RGB カラーモードでそのまま彩度を高めると、鮮やかな色は復活できますが階調を失います。画像の印象を決めるのは、色彩とコントラストなので、その両方が復活できなければ品質や信頼を失いかねません。
階調を維持させながら彩度を高めるには、色彩とコントラストをそれぞれ個別に調整することです。Lab カラーモードに変換することでそれは可能になります。
Labカラーで色彩とコントラストを調整
これから行う操作は、CMYK 画像を RGB 変換で鮮やかに再現する方法です。CMYK 特有の色の濁りを取って、すっきりした鮮やかさを再現します。色調補正に求められる解決方法は、対象画像により要因がそれぞれ異なるものなので、ある程度の論理的なアプローチが必要です。
CMYKカラーモードの元画像→Labカラーで色彩とコントラストを調整
CMYK カラーモードと RGB カラーモードは、まったく正反対な色の特性があるため、これらを同列に考えることはできません。すべてはアルゴリズム(定式化された計算方法)によって、導き出された結果に過ぎないのです。ここでは、一般的な CMYK 変換のアルゴリズムを逆算することにより、元の RGB 画像に近づけていく考え方を取り入れているため、Lab カラーで「色彩」と「コントラスト」を個別に調整していきます。
Labカラーモードに変換する
素材画像をダウンロードして開きます。素材画像は、[幅:1600 pixel]、[高さ:1200 pixel] 、[解像度:72 pixel/inch]、[モード:CMYKカラー]を使用しています。

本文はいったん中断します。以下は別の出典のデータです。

(* ===== verification/SysOk.v ===== *)
(** * Lemmas on system calls

    Access to the trapframe, dispatch, and sleeping for a number of ticks. *)
From S2P Require Import Prelude Interfaces Mem KState Kmem PageTable Frames Paging Vm Fault Boot.
From S2P Require Import Spaces Fork Teardown Sched Proc ProcMem ProcTable UserCopy Kfork Reap ProcBoot Grow Syscalls.
Local Open Scope Z_scope.

Section sysok.
Context `{Sv39} `{!ProcEnv} `{!Chans} {D : Type} `{!SwapDev D} `{!SwapDevSpec D} `{!FileEnv D} `{!DiskCtl D} `{!SysEnv D}.
Implicit Types s : kernel D.

(** ** The trapframe of the caller *)
Lemma frame_page s own p x :
  pinv s own → procs s !! p = Some x → p_state x ≠ UNUSED → own (p_trapframe x) = RPin p ∧ page_addr (p_trapframe x).
Proof.
  intros (Hv & _ & Hpok) Hx Hu. destruct (pk_used _ _ Hpok p x Hx Hu) as [_ Ht].
  pose proof (proj1 (pk_holds _ _ Hpok p x Hx) Ht) as Hp. split; [done|].
  apply (tree_sane _ _ _ (vi_tree _ _ Hv)). by rewrite Hp.
Qed.

Lemma frame_ram s own p x o :
  pinv s own → procs s !! p = Some x → p_state x ≠ UNUSED → 0 ≤ o ≤ TRAPFRAME_SIZE - 8 →
  in_ram (p_trapframe x + o) 8 = true.
Proof.
  intros Hinv Hx Hu Ho. destruct (frame_page s own p x Hinv Hx Hu) as [_ Hp]. pose proof PGSIZE_4096.
  unfold TRAPFRAME_SIZE in Ho. apply (page_ram (p_trapframe x)); [done|lia|lia].
Qed.

Lemma myproc_ok s p : cur s = Some p → myproc s = Ok (p, s).
Proof. intros Hc. unfold myproc. rewrite (bind_ok _ _ _ (Some p) s) by (unfold gets; by rewrite Hc). done. Qed.

Lemma argraw_ok s own p x n :
  pinv s own → cur s = Some p → procs s !! p = Some x → p_state x ≠ UNUSED → 0 ≤ n ≤ 5 →
  argraw n s = Ok (rd64 (mem s) (p_trapframe x + TF_A0 + 8 * n), s).
Proof.
  intros Hinv Hc Hx Hu Hn. unfold argraw. rewrite (bind_ok _ _ _ _ _ (myproc_ok s p Hc)).
  rewrite (bind_ok _ _ _ _ _ (get_proc_ok s p x Hx)). rewrite decide_True by done. apply load64_ok.
  rewrite <- Z.add_assoc. eapply frame_ram; [done..|]. unfold TF_A0, TRAPFRAME_SIZE. lia.
Qed.

Lemma argint_ok s own p x n :
  pinv s own → cur s = Some p → procs s !! p = Some x → p_state x ≠ UNUSED → 0 ≤ n ≤ 5 →
  argint n s = Ok (i32 (rd64 (mem s) (p_trapframe x + TF_A0 + 8 * n)), s).
Proof. intros. unfold argint. by rewrite (bind_ok _ _ _ _ _ (argraw_ok s own p x n ltac:(done) ltac:(done) ltac:(done) ltac:(done) ltac:(done))). Qed.

(** A register of the caller is set. *)
Lemma set_reg_ok s own p x o v :
  pinv s own → procs s !! p = Some x → p_state x ≠ UNUSED → 0 ≤ o ≤ TRAPFRAME_SIZE - 8 →
  let s' := with_mem (wr64 (mem s) (p_trapframe x + o) v) s in
  store64 (p_trapframe x + o) v s = Ok (tt, s') ∧ pinv s' own ∧ kept s s'.
Proof.
  intros Hinv Hx Hu Ho s'. destruct (frame_page s own p x Hinv Hx Hu) as [Hpin Hp]. pose proof PGSIZE_4096.
  split; [apply store64_ok; by eapply frame_ram|].
  destruct Hinv as (Hv & Hcur & Hpok). unfold TRAPFRAME_SIZE in Ho.
  destruct (write_pin_ok s own (p_trapframe x) p (wr64 (mem s) (p_trapframe x + o) v) Hv Hpin) as (Hv' & Hk & _).
  { apply only_page_wr64; lia. }
  split; [|done]. by split_and!.
Qed.

(** ** Dispatch *)
Lemma handler_known num : 1 ≤ num ≤ 34 → ∃ h, handler_of num = Some h ∧ (num, h) ∈ (syscalls (D := D)).
Proof.
  intros Hn. unfold handler_of.
  assert (num ∈ (syscalls (D := D)).*1) as (x & Hx & Hin)%list_elem_of_fmap.
  { change ((syscalls (D := D)).*1) with (seqZ 1 34). apply elem_of_seqZ. lia. }
  destruct (list_find _ _) as [[i [m h]]|] eqn:Hf.
  - exists h. split; [done|]. apply list_find_Some in Hf as (Hi & Hm & _). simpl in Hm. subst m.
    by eapply list_elem_of_lookup_2.
  - apply list_find_None in Hf. rewrite Forall_forall in Hf. by destruct (Hf x Hin).
Qed.

Lemma handler_unknown num : ¬ 1 ≤ num ≤ 34 → handler_of (D := D) num = None.
Proof.
  intros Hn. unfold handler_of. rewrite (proj2 (list_find_None _ _)); [done|]. apply Forall_forall. intros x Hx Hm.
  apply Hn. assert (num ∈ (syscalls (D := D)).*1) as Hin by (subst num; by apply list_elem_of_fmap_2).
  change ((syscalls (D := D)).*1) with (seqZ 1 34) in Hin. apply elem_of_seqZ in Hin. lia.
Qed.

Definition counted (x : proc) : proc := set_p_syscount (u64 (p_syscount x + 1)) x.

Lemma counted_ok s own p x :
  pinv s own → procs s !! p = Some x →
  let s1 := with_procs (alter counted p (procs s)) s in pinv s1 own ∧ kept s s1.
Proof.
  intros Hinv Hx s1. destruct (pinv_table s own (alter counted p (procs s)) (cur s) Hinv) as [Hi Hk].
  - eapply same_holds_alter; [done|]. by destruct x.
  - intros i Hi. destruct Hinv as (_ & Hcok & _). destruct (Hcok i Hi) as [w Hw].
    destruct (decide (i = p)) as [->|]; [rewrite list_lookup_alter_eq|rewrite list_lookup_alter_ne by done];
      rewrite Hw; by eexists.
  - split; by destruct s.
Qed.

Lemma syscall_run s own p x :
  pinv s own → cur s = Some p → procs s !! p = Some x → p_state x ≠ UNUSED →
  let s1 := with_procs (alter counted p (procs s)) s in
  syscall s =
    match handler_of (i32 (rd64 (mem s) (p_trapframe x + TF_A7))) with
    | Some h => let* r := h in
        match r with Some v => store64 (p_trapframe x + TF_A0) v ;;; ret (Some v) | None => ret None end
    | None => store64 (p_trapframe x + TF_A0) (u64 (-1)) ;;; ret (Some (u64 (-1)))
    end s1.
Proof.
  intros Hinv Hc Hx Hu s1. unfold syscall. rewrite (bind_ok _ _ _ _ _ (myproc_ok s p Hc)).
  rewrite (bind_ok _ _ _ tt s1).
  2:{ unfold count_syscall. rewrite (bind_ok _ _ _ (Some p) s) by (unfold gets; by rewrite Hc). done. }
  assert (procs s1 !! p = Some (counted x)) as Hx1 by (unfold s1; by rewrite procs_with, list_lookup_alter_eq, Hx).
  rewrite (bind_ok _ _ _ _ _ (get_proc_ok s1 p _ Hx1)). change (p_trapframe (counted x)) with (p_trapframe x).
  rewrite (bind_ok _ _ _ (rd64 (mem s) (p_trapframe x + TF_A7)) s1).
  2:{ change (mem s) with (mem s1). apply load64_ok. eapply frame_ram; [done..|]. unfold TF_A7, TRAPFRAME_SIZE. lia. }
  by destruct (handler_of _).
Qed.

(** ** Sleeping for ticks *)
(** A process that was woken runs again (proc.c:553-558, 646). *)
Definition resume (p : nat) : M (kernel D) unit :=
  upd_proc p (set_p_state RUNNING) ;;; modify (with_cur (Some p)) ;;; sleep_end.

(** At most [k] sleeps, each ended by a tick; the result of the last test. *)
Fixpoint sleep_through (k : nat) (n ticks0 : Z) (p : nat) : M (kernel D) (option Z) :=
  let* r := pause_loop n ticks0 in
  match r, k with
  | None, S k => clock_count true ;;; resume p ;;; sleep_through k n ticks0 p
  | _, _ => ret r
  end.

Lemma u32_step t t0 e : u32 (t - t0) = e → e + 1 < 2 ^ 32 → u32 (u32 (t + 1) - t0) = e + 1.
Proof.
  unfold u32. intros <- He. rewrite Zminus_mod_idemp_l. replace (t + 1 - t0) with (t - t0 + 1) by lia.
  rewrite <- Zplus_mod_idemp_l. apply Z.mod_small. pose proof (Z.mod_pos_bound (t - t0) (2 ^ 32)). lia.
Qed.

(** One round: asleep, a tick, awake. *)
Lemma sleep_round s p x n t0 e :
  cur s = Some p → procs s !! p = Some x → p_killed x = 0 → u32 (ticks s - t0) = e → e < u32 n →
  ∃ s' x', (∀ k, sleep_through (S k) n t0 p s = sleep_through k n t0 p s') ∧
    (∃ s0, sleep_through 0 n t0 p s = Ok (None, s0) ∧ ticks s0 = ticks s) ∧
    cur s' = Some p ∧ procs s' !! p = Some x' ∧ p_killed x' = 0 ∧ ticks s' = u32 (ticks s + 1).
Proof.
  intros Hc Hx Hk He Hlt.
  set (s1 := with_cur None (with_procs (alter (λ x, set_p_state SLEEPING (set_p_chan chan_ticks x)) p (procs s)) s)).
  assert (pause_loop n t0 s = Ok (None, s1)) as E1.
  { unfold pause_loop. rewrite (bind_ok _ _ _ (ticks s) s) by done. rewrite decide_True by lia.
    rewrite (bind_ok _ _ _ _ _ (myproc_ok s p Hc)). unfold killed. rewrite bind_assoc.
    rewrite (bind_ok _ _ _ _ _ (get_proc_ok s p x Hx)), bind_ret_l. rewrite Hk, decide_False by auto.
    unfold sleep. rewrite bind_assoc, (bind_ok _ _ _ (Some p) s) by (unfold gets; by rewrite Hc).
    rewrite bind_assoc, (bind_ok _ _ _ p s) by done. rewrite bind_assoc, (bind_ok _ _ _ _ _ (upd_proc_run _ _ _)).
    rewrite bind_assoc, (bind_ok _ _ _ _ _ (upd_proc_run _ _ _)). unfold modify, bind, ret, s1. simpl. by rewrite alter_alter. }
  set (s2 := with_mlfq_global_ticks (i32 (mlfq_global_ticks s + 1)) (with_ticks (u32 (ticks s + 1)) s1)).
  set (ps := imap (wake_proc None chan_ticks) (procs s2)).
  assert (clock_count true s1 = Ok (tt, with_procs ps s2)) as E2.
  { unfold clock_count. rewrite (bind_ok _ _ _ tt (with_ticks (u32 (ticks s + 1)) s1)) by done.
    rewrite (bind_ok _ _ _ tt s2) by done. by rewrite wakeup_run. }
  set (g := λ x, set_p_chan 0 (set_p_state RUNNING x)).
  assert (resume p (with_procs ps s2) = Ok (tt, with_cur (Some p) (with_procs (alter g p ps) s2))) as E3.
  { unfold resume. rewrite (bind_ok _ _ _ _ _ (upd_proc_run _ _ _)).
    rewrite (bind_ok _ _ _ tt (with_cur (Some p) (with_procs (alter (set_p_state RUNNING) p ps) s2))) by done.
    unfold sleep_end. rewrite (bind_ok _ _ _ (Some p) (with_cur (Some p) (with_procs (alter (set_p_state RUNNING) p ps) s2))) by done.
    rewrite (bind_ok _ _ _ p (with_cur (Some p) (with_procs (alter (set_p_state RUNNING) p ps) s2))) by done.
    unfold upd_proc, modify. simpl. by rewrite alter_alter. }
  assert (procs s1 !! p = Some (set_p_state SLEEPING (set_p_chan chan_ticks x))) as Hx1.
  { unfold s1. simpl. by rewrite list_lookup_alter_eq, Hx. }
  assert (ps !! p = Some (set_p_state RUNNABLE (set_p_state SLEEPING (set_p_chan chan_ticks x)))) as Hx2.
  { unfold ps. rewrite list_lookup_imap. change (procs s2) with (procs s1). rewrite Hx1. simpl. f_equal.
    unfold wake_proc. rewrite decide_False by done. rewrite decide_True; [done|]. by destruct x. }
  exists (with_cur (Some p) (with_procs (alter g p ps) s2)), (g (set_p_state RUNNABLE (set_p_state SLEEPING (set_p_chan chan_ticks x)))).
  split_and!; [| |done| |by destruct x|done].
  - intros k. cbn [sleep_through]. rewrite (bind_ok _ _ _ _ _ E1), (bind_ok _ _ _ _ _ E2), (bind_ok _ _ _ _ _ E3). reflexivity.
  - exists s1. split; [|done]. cbn [sleep_through]. by rewrite (bind_ok _ _ _ _ _ E1).
  - simpl. rewrite list_lookup_alter_eq, Hx2. reflexivity.
Qed.

Lemma sleep_through_ok k s p x n t0 e :
  cur s = Some p → procs s !! p = Some x → p_killed x = 0 → u32 (ticks s - t0) = e → e ≤ u32 n →
  ∃ s', sleep_through k n t0 p s = Ok (if decide (e + Z.of_nat k < u32 n) then None else Some 0, s') ∧
    u32 (ticks s' - t0) = Z.min (e + Z.of_nat k) (u32 n).
Proof.
  revert s x e. induction k as [|k IH]; intros s x e Hc Hx Hk He Hle.
  all: destruct (decide (e < u32 n)) as [Hlt|Hge].
  2,4: exists s; rewrite decide_False by lia; (split; [|lia]); cbn [sleep_through]; unfold pause_loop at 1;
    rewrite bind_assoc, (bind_ok _ _ _ (ticks s) s) by done; rewrite decide_False by lia; done.
  all: destruct (sleep_round s p x n t0 e Hc Hx Hk He Hlt) as (s' & x' & E & (s0 & E0 & Ht0) & Hc' & Hx' & Hk' & Ht').
  - exists s0. rewrite Z.add_0_r, decide_True by lia. rewrite Ht0, He. split; [done|lia].
  - assert (u32 n < 2 ^ 32) as Hn by (unfold u32; pose proof (Z.mod_pos_bound n (2 ^ 32)); lia).
    destruct (IH s' x' (e + 1) Hc' Hx' Hk') as (s'' & E'' & Ht''); [rewrite Ht'; apply u32_step; [done|lia]|lia|].
    exists s''. rewrite E, E''. split; [|rewrite Ht''; lia]. do 2 f_equal. apply decide_ext. lia.
Qed.
End sysok.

[チャンネル]タブをクリックし、[チャンネル]パネルの内容を確認します。
素材画像を開き[チャンネル]パネルの内容を確認
素材画像を開き[チャンネル]パネルの内容を確認
CMYK画像を確認!
このレッスンでは、対象画像を CMYK カラーモードに限定しています。作例に使用している画像は、一般的な CMYK カラーモードのプロファイル「Japan Color 2001 Coated」で変換、EPS フォーマットで保存されています。[チャンネル]パネルで、[CMYK]、[シアン]、[マゼンタ]、[イエロー]、[ブラック]の各チャンネルを確認しましょう。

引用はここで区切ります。